La nouvelle psychiatrie transculturelle
Cette appellation (New Cross-Cultural Psychiatry) désigne en fait le courant né à la fin des années 1970, initié par un article d’Arthur Kleinman (1977), psychiatre et anthropologue, qui contestait l’idée que la dépression telle que nous la décrivons soit un phénomène universel. La manière d’expérimenter et de communiquer la souffrance psychique pouvait varier selon les contextes, et ne pas correspondre aux critères et aux entités nosologiques reconnus par la psychiatrie occidentale comme « universels ». Au-delà, le savoir psychiatrique occidental devait être compris comme indissociable de la culture au sein de laquelle il était né. De ce double constat découlent logiquement deux axes de recherche. Le premier consiste en une lecture anthropologique de la psychiatrie occidentale, le second vise à poser la question de la souffrance psychique en situation transculturelle, que ce soit dans les pays occidentaux auprès des migrants, ou dans le reste du monde. Il s’agit avant tout de modifier la relation médecin-malade, d’améliorer la qualité des soins, sans rejeter le modèle biomédical, mais en relativisant les visées universalisantes de celui-ci. L’anthropologie médicale critique représentée par l’école de Berkeley autour de Scheper-Hughes (1995) prend une perspective radicalement différente, puisqu’elle propose de dénoncer le caractère oppressif du savoir biomédical et soutient la nécessité de sa déconstruction au profit de l’étude ethnologique des savoirs locaux (Rechtman, 1998).

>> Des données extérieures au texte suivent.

(** A push with a live token of the node, which holds the key. *)
Lemma push_step (Hsql : forall k, sql_fails k = false) key a n token cid packet sig r d k l w :
  at_stage false (Stage d k l) w -> sc_MCPEndpoint cfg ∉ flow_paths ->
  bearer_row token d = Some a -> t_node a = Some (n_id n) -> sel (node_is (n_id n)) (nodes d) = [n] ->
  n_active n = true -> n_pubkey n = Some key -> String.length key = 32%nat ->
  is_empty (n_id n) = false -> is_empty token = false ->
  (exists b, entropy (4 + k) 16 = Some b /\ has (fun s => str_eqb (s_id s) (Hex.encode b)) (snapshots d) = false) ->
  pushes token cid packet sig r -> sound_push key cid packet sig r ->
  exists w', serve r w = (Ok accepted, w') /\ stores (n_id n) cid (encode packet) sig (w_db w').
Proof.
  intros Hw Hmcp Ha Han Hn Hna Hnk Hkey Hid Htok (b & Eb & Hfree) Hr [[Hcid Hcv] [Hpl Hplen] Hblen [Hsl Hv]].
  set (d1 := set_api (upd (fun t => str_eqb (t_hash t) (Repo.sha256Hex token)) (touched (unix (clock (1 + k))))) d).
  destruct (steps_Snapshot Hsql (sc_EmbedDim cfg) (n_id n) n key token cid packet sig b
    (Middleware.token_ctx a token empty_ctx) r d1 (3 + k) l) as (d2 & Hst & Hstored); try done; [by simpl; rewrite Han|].
  destruct (served 9 _ _ _ r _ _ _ w eq_refl ltac:(in_list) Hmcp (pu_route _ _ _ _ _ Hr)
    (steps_gate Hsql (sc_BaseURL cfg) (Ingest.Snapshot (sc_EmbedDim cfg)) _ a empty_ctx _ _ _ _ _ _ (pu_token _ _ _ _ _ Hr) Htok Ha Hst) Hw)
    as (w' & S & A).
  exists w'. split; [exact S|]. by rewrite (proj1 A).
Qed.
Lemma perform_arrives a w x : perform rn mcp_serve static_serve cancelled a w = Some x -> a <> Pull ->
  exists (m : M (option response)) (c : good m) w0,
    arrives w (Live false (Begin c)) w0 /\ w_conn w0 = w_conn w /\ x = m w0.
Proof.
  assert (good reap_limits) as Hl by (unfold reap_limits; solve_good).
  assert (good reap_sessions) as Hse by (unfold reap_sessions; solve_good).
  assert (good reap_links) as Hli by (unfold reap_links; solve_good).
  intros E Ha. destruct a as [r|r|[]| | | | |]; simpl in E; try done;
    try (destruct (rn_fed rn) as [f|] eqn:Ef; [|done]; simpl in E); simplify_eq.
  - eexists _, (good_bind _ _ (Server.good_serve _ _ _ r Hmcp Hstatic) (fun _ => still_good _ (still_ret _))), w.
    split; [by constructor|done].
  - eexists _, (good_bind _ _ (Fed.good_Routes _ empty_ctx r) (fun _ => still_good _ (still_ret _))), w.
    split; [by eapply arrive_peer|done].
  - eexists _, (good_silent _ (Outbox.good_drain _ _)), w. split; [by constructor|done].
  - destruct (w_wake w) eqn:Hw; [|done]. injection E as <-.
    eexists _, (good_silent _ (Outbox.good_drain _ _)), (set_wake false w). split; [by apply arrive_wake|done].
  - eexists _, (good_silent _ (good_announce f)), w. split; [by eapply arrive_announce|done].
  - eexists _, (good_silent _ Hl), w. split; [eapply arrive_reaper; by repeat (left || right)|done].
  - eexists _, (good_silent _ Hse), w. split; [eapply arrive_reaper; by repeat (left || right)|done].
  - eexists _, (good_silent _ Hli), w. split; [eapply arrive_reaper; by repeat (left || right)|done].
Qed.

(** What one action does from its start to its end, with the connection free, is one of the
    things that can happen. *)
Lemma perform_steps ts a w x : perform rn mcp_serve static_serve cancelled a w = Some x -> a <> Pull -> w_conn w = true ->
  steps (ts, w) (ts ++ [Over x.1], x.2).
Proof.
  intros E Ha Hc. destruct (perform_arrives _ _ _ E Ha) as (m & c & w0 & Hs & Hc0 & ->).
  eapply rtc_l; [by apply pool_spawns|]. rewrite Hc in Hc0.
  eapply rtc_subrel; [intros c1 c2 Hm; by apply pool_proceeds, Hm|].
  replace (ts ++ [Over (m w0).1]) with (<[length ts := Over (m w0).1]> (ts ++ [Live false (Begin c)])) by (clear; induction ts; simpl; congruence).
  apply (alone_reach _ _ _ (handler_alone m c w0 Hc0)). clear. induction ts; simpl; congruence.
Qed.

(** So is a pass of the syncer that finds an active peer: it takes the connection, reads the
    peers, and waits for itself. *)
Lemma pull_steps ts w f : rn_fed rn = Some f -> w_conn w = true -> peer_found w ->
  exists t, steps (ts, w) (ts ++ [t], set_conn false (tick w)) /\ waits_for_itself t = true.
Proof.
  intros Hf Hc [Hq (p & Hp & Ha)]. destruct (sel f_active (federated_instances (w_db w))) as [|p0 l] eqn:Es.
  { assert (p ∈ sel f_active (federated_instances (w_db w))) as Hin by (by apply elem_of_sel). rewrite Es in Hin. by apply elem_of_nil in Hin. }
  eexists. split.
  - eapply rtc_l; [by apply pool_spawns, arrive_pull|].
    eapply rtc_l; [apply pool_proceeds, proceeds_last; simpl; rewrite Hc; reflexivity|].
    eapply rtc_l; [apply pool_proceeds, proceeds_last; simpl; unfold sql_read; simpl; rewrite Hq, Es; reflexivity|]. apply rtc_refl.
  - reflexivity.
Qed.

Lemma play_actions acts w h w' : play rn mcp_serve static_serve cancelled acts w = Some (h, w') -> fst <$> h = acts.
Proof.
  revert w h. induction acts as [|a acts IH]; intros w h E; simpl in E; [by simplify_eq|].
  apply bind_Some in E as ([o w1] & _ & ([h2 w2] & Er & E)%bind_Some). injection E as <- <-. simpl. f_equal. by eapply IH.
Qed.

(** A history without the syncer, everything answered in turn. *)
Lemma history_steps w h w' : history rn mcp_serve static_serve cancelled w h w' -> w_conn w = true ->
  Forall (fun x => x.1 <> Pull) h -> forall ts, steps (ts, w) (ts ++ ((fun x => Over x.2) <$> h), w') /\ w_conn w' = true.
Proof.
  induction 1 as [w|w a o w1 h w2 Hp _ IH]; intros Hc Hf ts; [rewrite app_nil_r; split; [apply rtc_refl|done]|].
  apply Forall_cons in Hf as [Ha Hf].
  destruct (perform_alive rn mcp_serve static_serve cancelled Hmcp Hstatic _ _ _ _ Hc Hp) as [(_ & Hc1 & _)|(-> & _)]; [|done].
  destruct (IH Hc1 Hf (ts ++ [Over o])) as [Hr Hc2]. split; [|done]. rewrite <- app_assoc in Hr.
  etrans; [by apply (perform_steps ts a w (o, w1))|exact Hr].
Qed.

End Arrivals.

(** ** From the start of the process *)

Section Process.
Context `{Env, Engine, Unicode, Zone, Ed25519Keys, FedEngine, FloatText, Chi, Urls, Driver, GoMigrate, Host}.
Context (getenv : string -> string).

Regards anthropologiques sur la psychiatrie contemporaine
La psychiatrie contemporaine considérée comme objet d’étude anthropologique a suscité ces dernières années de nombreux travaux. Young, par exemple, a analysé l’impact des facteurs culturels et sociaux sur l’émergence du diagnostic d’état de stress post-traumatique (1995 ; 2001), et Mulhern (1995 ; 2001) a publié de nombreux travaux sur l’apparition du diagnostic de trouble de la personnalité multiple (TPM) et sur la question des souvenirs d’abus sexuels retrouvés en thérapie. Nous avons également montré que la position des praticiens français sur l’attribution du diagnostic de TPM à leurs patients était sous-tendue par des motivations qui n’appartenaient pas qu’au registre scientifique (Baubet et Moro, 1997). De nombreuses recherches sont en cours dans ce domaine, concernant des troubles aussi divers que le syndrome dysphorique prémenstruel, le syndrome de fatigue chronique, les troubles du comportement alimentaire , les troubles somatoformes , etc. Ces travaux soulignent que le concept de culture n’a rien d’exotique, qu’il participe également de la constitution d’un savoir médical occidental qui s’en pense pourtant souvent indépendant.